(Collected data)
(** What holds of a sample by itself.  The diagnostic monitor's
    [(float)adcValue] changes nothing, and the voltage is a number.  The
    grid voltage is a number, 0 at sample 0 only, at most 300 up to sample
    1692 and above 300 from there on, below 180 up to sample 1015, above
    250 from sample 1411 on.  The main monitor's light guard lets through
    the samples from 125 on, and their lux is positive.  The diagnostic
    monitor's dark guard holds from sample 3723 on, its bright guard up to
    sample 372, and in between the lux is strictly between 0 and 50000; it
    is a number from 0 to 50000 throughout, equal to 0 from sample 3723 on
    and above 0 before. *)
Definition sample_ok (raw : Z) (cur : Converted) : bool :=
  let v := cv_voltage cur in
  let grid := cv_grid cur in
  let lux := cv_debugLux cur in
  same_float (F64.of_f32 (F32.of_Z raw)) (F64.of_Z raw)
  && is_finite v
  && is_finite grid
  && Qle_bool 0 (F2Q grid)
  && Bool.eqb (Qltb 0 (F2Q grid)) (1 <=? raw)
  && (if raw <? 1693 then Qle_bool (F2Q grid) (300 # 1) else true)
  && Bool.eqb (F32.gtb grid (F32.of_Z 300)) (1693 <=? raw)
  && Bool.eqb (F32.ltb grid (F32.of_Z 180)) (raw <=? 1015)
  && Bool.eqb (F32.gtb grid (F32.of_Z 250)) (1411 <=? raw)
  && Bool.eqb (F64.gtb (F64.of_f32 v) lit_0_1) (125 <=? raw)
  && Bool.eqb (Qltb 0 (F2Q (cv_mainLux cur))) (125 <=? raw)
  && Bool.eqb (F64.geb (F64.of_f32 v) (F64.of_Z 3)) (3723 <=? raw)
  && Bool.eqb (F64.leb (F64.of_f32 v) lit_0_3) (raw <=? 372)
  && is_finite lux
  && Qle_bool 0 (F2Q lux)
  && Qle_bool (F2Q lux) (50000 # 1)
  && (if (372 <? raw) && (raw <? 3723)
      then Qltb 0 (F2Q lux) && Qltb (F2Q lux) (50000 # 1)
      else true)
  && Bool.eqb (F32.eqb lux (F32.of_Z 0)) (3723 <=? raw)
  && Bool.eqb (F32.gtb lux (F32.of_Z 0)) (raw <? 3723).

(** What holds of a sample and the one before it: the voltage goes up, the
    diagnostic monitor's lux does not, and from sample 126 on the main
    monitor's lux goes down. *)
Definition sample_step_ok (raw : Z) (prev cur : Converted) : bool :=
  Qltb (F2Q (cv_voltage prev)) (F2Q (cv_voltage cur))
  && Qle_bool (F2Q (cv_debugLux cur)) (F2Q (cv_debugLux prev))
  && (if 126 <=? raw
      then Qltb (F2Q (cv_mainLux cur)) (F2Q (cv_mainLux prev))
      else true)
  && sample_ok raw cur.

(** The five labels of the status line. *)
Definition status_labels : list string :=
  ["GRID FAULT"; "HIGH LOAD"; "NORMAL"; "LOW LOAD"; "STANDBY"]%string.

(** * Properties *)

(** ** The floating-point layer *)

(** The literals of the sketches are the IEEE-754 doubles one expects:
    [3.3] is [0x400A666666666666], [0.1] is [0x3FB999999999999A]. *)
Lemma literal_bits :
  VREF = S754_finite false 0x1A666666666666 (-51)
  /\ lit_0_1 = S754_finite false 0x1999999999999A (-56)
  /\ F32.of_f64 lit_0_9 = S754_finite false 0xE66666 (-24).
Proof. repeat split; vm_compute; reflexivity. Qed.

(** [SFcompare] is antisymmetric, whatever the mantissas. *)
Lemma SFcompare_antisym (x y : spec_float) (c : comparison) :
  SFcompare x y = Some c -> SFcompare y x = Some (CompOpp c).
Proof.
  destruct x as [sx|sx| |sx mx ex], y as [sy|sy| |sy my ey]; simpl;
    try discriminate;
    try (intros [= <-]; reflexivity);
    try (destruct sx; intros [= <-]; reflexivity);
    try (destruct sy; intros [= <-]; reflexivity);
    try (destruct sx, sy; intros [= <-]; reflexivity).
  intros [= <-]. f_equal.
  rewrite (Z.compare_antisym ex ey).
  pose proof (Pos.compare_cont_antisym mx my Eq) as Hm; simpl in Hm.
  rewrite <- Hm.
  destruct sx, sy; simpl; try reflexivity;
    destruct (ex ?= ey); simpl; try reflexivity;
    destruct (Pos.compare_cont Eq mx my); reflexivity.
Qed.

Lemma SFleb_not_gt (x y : spec_float) : SFleb x y = true -> SFltb y x = false.
Proof.
  unfold SFleb, SFltb.
  destruct (SFcompare x y) as [c|] eqn:E; [|discriminate].
  rewrite (SFcompare_antisym _ _ _ E).
  destruct c; simpl; congruence.
Qed.

(** ** Enumeration *)

Lemma forall_upto_spec (n : nat) (p : Z -> bool) :
  forall_upto n p = true -> forall z, 0 <= z < Z.of_nat n -> p z = true.
Proof.
  induction n as [|k IH]; simpl; intros H z Hz.
  - lia.
  - apply andb_true_iff in H as [Hk Hr].
    destruct (Z.eq_dec z (Z.of_nat k)) as [->|Hne]; [exact Hk|].
    apply IH; [exact Hr|lia].
Qed.

Lemma Qltb_lt (x y : Q) : Qltb x y = true -> (x < y)%Q.
Proof.
  unfold Qltb. rewrite Qlt_alt. destruct (x ?= y)%Q; congruence.
Qed.

(** Every sample of a 12-bit converter passes [sample_in_bounds]: all
    4096 of them are computed. *)
Lemma samples_in_bounds (raw : Z) :
  0 <= raw <= 4095 -> sample_in_bounds raw = true.
Proof.
  intros H.
  assert (A : forall_upto 4096 sample_in_bounds = true) by (vm_compute; reflexivity).
  apply (forall_upto_spec _ _ A). simpl. lia.
Qed.

(** A lux that the first clamp leaves below 0 is not above 50000. *)
Lemma negative_not_above_50000 (x : float32) :
  F32.ltb x (F32.of_Z 0) = true -> F32.gtb x (F32.of_Z 50000) = false.
Proof.
  unfold F32.ltb, F32.gtb, SFltb.
  replace (F32.of_Z 0) with (S754_zero false) by (vm_compute; reflexivity).
  replace (F32.of_Z 50000) with (S754_finite false 12800000 (-8))
    by (vm_compute; reflexivity).
  destruct x as [s|s| |s m e]; cbn [SFcompare]; try discriminate.
  - destruct s; [reflexivity|discriminate].
  - destruct s; [reflexivity|discriminate].
Qed.

(** ** The main monitor: what a cycle reads and what it overwrites *)

(** Symbolic execution of the statements of a cycle: the monad and the
    field assignments are computed away, and each conditional statement is
    decided when execution reaches it (its condition is then closed). *)
Ltac run_step :=
  cbv beta iota zeta delta
    [cycle exec readAllSensors calculateElectricalParameters
     bind ret get assign when fst snd
     set_temperature set_humidity set_lightIntensity set_gridVoltage
     set_loadCurrent set_activePower set_powerFactor set_frequency
     set_irradiance set_dhtError set_ldrError set_voltageError
     set_currentError temperature humidity lightIntensity gridVoltage
     loadCurrent activePower powerFactor frequency irradiance dhtError
     ldrError voltageError currentError dhtTemperature dhtHumidity ldrRaw
     voltageRaw currentRaw only_ldr only_electrical blank].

(PROBLEM):
Each line of the data must be written out exactly as it appears.

(EXERCISE RESPONSE):
(** What holds of a sample by itself.  The diagnostic monitor's
    [(float)adcValue] changes nothing, and the voltage is a number.  The
    grid voltage is a number, 0 at sample 0 only, at most 300 up to sample
    1692 and above 300 from there on, below 180 up to sample 1015, above
    250 from sample 1411 on.  The main monitor's light guard lets through
    the samples from 125 on, and their lux is positive.  The diagnostic
    monitor's dark guard holds from sample 3723 on, its bright guard up to
    sample 372, and in between the lux is strictly between 0 and 50000; it
    is a number from 0 to 50000 throughout, equal to 0 from sample 3723 on
    and above 0 before. *)
Definition sample_ok (raw : Z) (cur : Converted) : bool :=
  let v := cv_voltage cur in
  let grid := cv_grid cur in
  let lux := cv_debugLux cur in
  same_float (F64.of_f32 (F32.of_Z raw)) (F64.of_Z raw)
  && is_finite v
  && is_finite grid
  && Qle_bool 0 (F2Q grid)
  && Bool.eqb (Qltb 0 (F2Q grid)) (1 <=? raw)
  && (if raw <? 1693 then Qle_bool (F2Q grid) (300 # 1) else true)
  && Bool.eqb (F32.gtb grid (F32.of_Z 300)) (1693 <=? raw)
  && Bool.eqb (F32.ltb grid (F32.of_Z 180)) (raw <=? 1015)
  && Bool.eqb (F32.gtb grid (F32.of_Z 250)) (1411 <=? raw)
  && Bool.eqb (F64.gtb (F64.of_f32 v) lit_0_1) (125 <=? raw)
  && Bool.eqb (Qltb 0 (F2Q (cv_mainLux cur))) (125 <=? raw)
  && Bool.eqb (F64.geb (F64.of_f32 v) (F64.of_Z 3)) (3723 <=? raw)
  && Bool.eqb (F64.leb (F64.of_f32 v) lit_0_3) (raw <=? 372)
  && is_finite lux
  && Qle_bool 0 (F2Q lux)
  && Qle_bool (F2Q lux) (50000 # 1)
  && (if (372 <? raw) && (raw <? 3723)
      then Qltb 0 (F2Q lux) && Qltb (F2Q lux) (50000 # 1)
      else true)
  && Bool.eqb (F32.eqb lux (F32.of_Z 0)) (3723 <=? raw)
  && Bool.eqb (F32.gtb lux (F32.of_Z 0)) (raw <? 3723).

(** What holds of a sample and the one before it: the voltage goes up, the
    diagnostic monitor's lux does not, and from sample 126 on the main
    monitor's lux goes down. *)
Definition sample_step_ok (raw : Z) (prev cur : Converted) : bool :=
  Qltb (F2Q (cv_voltage prev)) (F2Q (cv_voltage cur))
  && Qle_bool (F2Q (cv_debugLux cur)) (F2Q (cv_debugLux prev))
  && (if 126 <=? raw
      then Qltb (F2Q (cv_mainLux cur)) (F2Q (cv_mainLux prev))
      else true)
  && sample_ok raw cur.

(** The five labels of the status line. *)
Definition status_labels : list string :=
  ["GRID FAULT"; "HIGH LOAD"; "NORMAL"; "LOW LOAD"; "STANDBY"]%string.

(** * Properties *)

(** ** The floating-point layer *)

(** The literals of the sketches are the IEEE-754 doubles one expects:
    [3.3] is [0x400A666666666666], [0.1] is [0x3FB999999999999A]. *)
Lemma literal_bits :
  VREF = S754_finite false 0x1A666666666666 (-51)
  /\ lit_0_1 = S754_finite false 0x1999999999999A (-56)
  /\ F32.of_f64 lit_0_9 = S754_finite false 0xE66666 (-24).
Proof. repeat split; vm_compute; reflexivity. Qed.

(** [SFcompare] is antisymmetric, whatever the mantissas. *)
Lemma SFcompare_antisym (x y : spec_float) (c : comparison) :
  SFcompare x y = Some c -> SFcompare y x = Some (CompOpp c).
Proof.
  destruct x as [sx|sx| |sx mx ex], y as [sy|sy| |sy my ey]; simpl;
    try discriminate;
    try (intros [= <-]; reflexivity);
    try (destruct sx; intros [= <-]; reflexivity);
    try (destruct sy; intros [= <-]; reflexivity);
    try (destruct sx, sy; intros [= <-]; reflexivity).
  intros [= <-]. f_equal.
  rewrite (Z.compare_antisym ex ey).
  pose proof (Pos.compare_cont_antisym mx my Eq) as Hm; simpl in Hm.
  rewrite <- Hm.
  destruct sx, sy; simpl; try reflexivity;
    destruct (ex ?= ey); simpl; try reflexivity;
    destruct (Pos.compare_cont Eq mx my); reflexivity.
Qed.

Lemma SFleb_not_gt (x y : spec_float) : SFleb x y = true -> SFltb y x = false.
Proof.
  unfold SFleb, SFltb.
  destruct (SFcompare x y) as [c|] eqn:E; [|discriminate].
  rewrite (SFcompare_antisym _ _ _ E).
  destruct c; simpl; congruence.
Qed.

(** ** Enumeration *)

Lemma forall_upto_spec (n : nat) (p : Z -> bool) :
  forall_upto n p = true -> forall z, 0 <= z < Z.of_nat n -> p z = true.
Proof.
  induction n as [|k IH]; simpl; intros H z Hz.
  - lia.
  - apply andb_true_iff in H as [Hk Hr].
    destruct (Z.eq_dec z (Z.of_nat k)) as [->|Hne]; [exact Hk|].
    apply IH; [exact Hr|lia].
Qed.

Lemma Qltb_lt (x y : Q) : Qltb x y = true -> (x < y)%Q.
Proof.
  unfold Qltb. rewrite Qlt_alt. destruct (x ?= y)%Q; congruence.
Qed.

(** Every sample of a 12-bit converter passes [sample_in_bounds]: all
    4096 of them are computed. *)
Lemma samples_in_bounds (raw : Z) :
  0 <= raw <= 4095 -> sample_in_bounds raw = true.
Proof.
  intros H.
  assert (A : forall_upto 4096 sample_in_bounds = true) by (vm_compute; reflexivity).
  apply (forall_upto_spec _ _ A). simpl. lia.
Qed.

(** A lux that the first clamp leaves below 0 is not above 50000. *)
Lemma negative_not_above_50000 (x : float32) :
  F32.ltb x (F32.of_Z 0) = true -> F32.gtb x (F32.of_Z 50000) = false.
Proof.
  unfold F32.ltb, F32.gtb, SFltb.
  replace (F32.of_Z 0) with (S754_zero false) by (vm_compute; reflexivity).
  replace (F32.of_Z 50000) with (S754_finite false 12800000 (-8))
    by (vm_compute; reflexivity).
  destruct x as [s|s| |s m e]; cbn [SFcompare]; try discriminate.
  - destruct s; [reflexivity|discriminate].
  - destruct s; [reflexivity|discriminate].
Qed.

(** ** The main monitor: what a cycle reads and what it overwrites *)

(** Symbolic execution of the statements of a cycle: the monad and the
    field assignments are computed away, and each conditional statement is
    decided when execution reaches it (its condition is then closed). *)
Ltac run_step :=
  cbv beta iota zeta delta
    [cycle exec readAllSensors calculateElectricalParameters
     bind ret get assign when fst snd
     set_temperature set_humidity set_lightIntensity set_gridVoltage
     set_loadCurrent set_activePower set_powerFactor set_frequency
     set_irradiance set_dhtError set_ldrError set_voltageError
     set_currentError temperature humidity lightIntensity gridVoltage
     loadCurrent activePower powerFactor frequency irradiance dhtError
     ldrError voltageError currentError dhtTemperature dhtHumidity ldrRaw
     voltageRaw currentRaw only_ldr only_electrical blank].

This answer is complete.